The practical nurse on the mental health unit is planning care with the registered nurse. Which client should be seen first?
- A. Client with bulimia nervosa who has been in the restroom for the past hour since breakfast
- B. Client with major depressive disorder who has suicidal ideation with a plan and is on one-to-one observation
- C. Client with obsessive-compulsive disorder who refuses to attend group therapy because it interrupts handwashing ritual
- D. Client with schizophrenia who is experiencing delusions and is pacing the room and yelling at caregivers
Correct Answer: B
Rationale: Suicidal ideation with a plan (B) poses an immediate safety risk, requiring urgent assessment despite one-to-one observation. Bulimia (A) and schizophrenia (D) behaviors need monitoring but are less acute. OCD refusal (C) is a lower priority, as it does not indicate immediate harm.
Which of the following indicates that the client taking an anticoagulant needs further teaching?

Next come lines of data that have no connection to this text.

(** The [for] loop of lines 31-39.  It returns the values of [n], [x] and
    [y] on exit.  [fuel] bounds the number of iterations of the model. *)
Fixpoint main_loop (fuel : nat) (vzero : __m128) (n x y : Z) : M (Z * Z * Z) :=
  if 4 * sizeof_float <=? n then
    match fuel with
    | O => out_of_fuel
    | S fuel' =>
        vacc0123 <- _mm_loadu_ps x ;;
        let x := x + 4 in
        let vacc0123 := _mm_max_ps vacc0123 vzero in
        _mm_storeu_ps y vacc0123 ;;
        let y := y + 4 in
        main_loop fuel' vzero (n - 4 * sizeof_float) x y
    end
  else ret (n, x, y).

(** The body of [if XNN_UNLIKELY(n != 0)], lines 41-51. *)
Definition tail (vzero : __m128) (n x y : Z) : M unit :=
  vacc <- _mm_loadu_ps x ;;
  let vacc := _mm_max_ps vacc vzero in
  '(vacc, y) <-
     (if negb (Z.land n (2 * sizeof_float) =? 0) then
        _mm_storel_pi y vacc ;;
        ret (_mm_movehl_ps vacc vacc, y + 2)
      else ret (vacc, y)) ;;
  if negb (Z.land n (1 * sizeof_float) =? 0) then _mm_store_ss y vacc
  else ret tt.

Definition xnn_f32_relu_ukernel__sse_x4
    (fuel : nat) (n x y : Z) (params : xnn_f32_relu_params) : M unit :=
  assert (negb (n =? 0)) ;;
  assert (n mod sizeof_float =? 0) ;;
  assert (negb (x =? 0)) ;;
  assert (negb (y =? 0)) ;;
  let vzero := _mm_setzero_ps in
  '(n, x, y) <- main_loop fuel vzero n x y ;;
  if negb (n =? 0) then tail vzero n x y else ret tt.

End Kernel.

Arguments xnn_f32_relu_ukernel__sse_x4 {xnn_f32_relu_params} fuel n x y params.

(** ** The kernel under memory protection *)

(** The same code on a machine that kills the process at the first access
    to a cell it may not read, or may not write.  The intrinsics are those
    above behind that check, and the kernel is the same text over them. *)
Module Protected.

(** The cells the process may read and the cells it may write. *)
Record protection : Type := {
  readable : Z -> bool;
  writable : Z -> bool
}.

Definition permitted (prot : protection) (e : event) : bool :=
  match e with
  | Load p k => forallb (readable prot) (cells p k)
  | Store p k => forallb (writable prot) (cells p k)
  end.

(** [Killed t e]: the process was killed at access [e], after the accesses
    [t]. *)
Inductive outcome (A : Type) : Type :=
| Completed (a : A) (m : mem) (t : list event)
| AssertFailed
| FuelOut
| Killed (t : list event) (e : event).

Arguments Completed {A} a m t.
Arguments AssertFailed {A}.
Arguments FuelOut {A}.
Arguments Killed {A} t e.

- A. The client states that he will report bruising
- B. The client states that he eats green, leafy vegetables at least three times weekly
- C. The client states that he will return to the doctor's office for scheduled lab work
- D. The client states that his insulin dose might have to be adjusted while he is taking an anticoagulant
Correct Answer: B
Rationale: Green, leafy vegetables are high in vitamin K, which can counteract anticoagulants like warfarin, so consistent intake or dietary counseling is needed.
The nurse prepares a client for discharge following a vasectomy. The client asks, 'When can I have sexual intercourse with my wife without using a condom?' What is the best response by the nurse?
- A. Discontinue alternative birth control after at least 5 ejaculations.
- B. There is no need to use alternative birth control following today's procedure.
- C. Use alternative birth control for 6 months following today's procedure.
- D. Use alternative birth control until your physician confirms the absence of sperm in a semen analysis.
Correct Answer: D
Rationale: A vasectomy requires confirmation of azoospermia via semen analysis, typically after 6-12 weeks or 15-20 ejaculations, to ensure sterility. Alternative birth control (C) is needed until this confirmation. Immediate unprotected intercourse (A) risks pregnancy, and 6 months (B) is unnecessarily long.
Which client is most at risk for methicillin-resistant Staphylococcus aureus infection?
- A. 15-year-old student athlete in the emergency department with a closed femur fracture
- B. 46-year-old client on the medical-surgical unit after a laparoscopic appendectomy
- C. 72-year-old client who received a permanent pacemaker 24 hours ago
- D. 80-year-old client with a hemodialysis catheter who lives in a long-term care facility
Correct Answer: D
Rationale: The 80-year-old with a hemodialysis catheter in a long-term care facility (D) is at highest risk for MRSA due to invasive devices, frequent healthcare exposure, and communal living. Others (A, B, C) have lower risk profiles.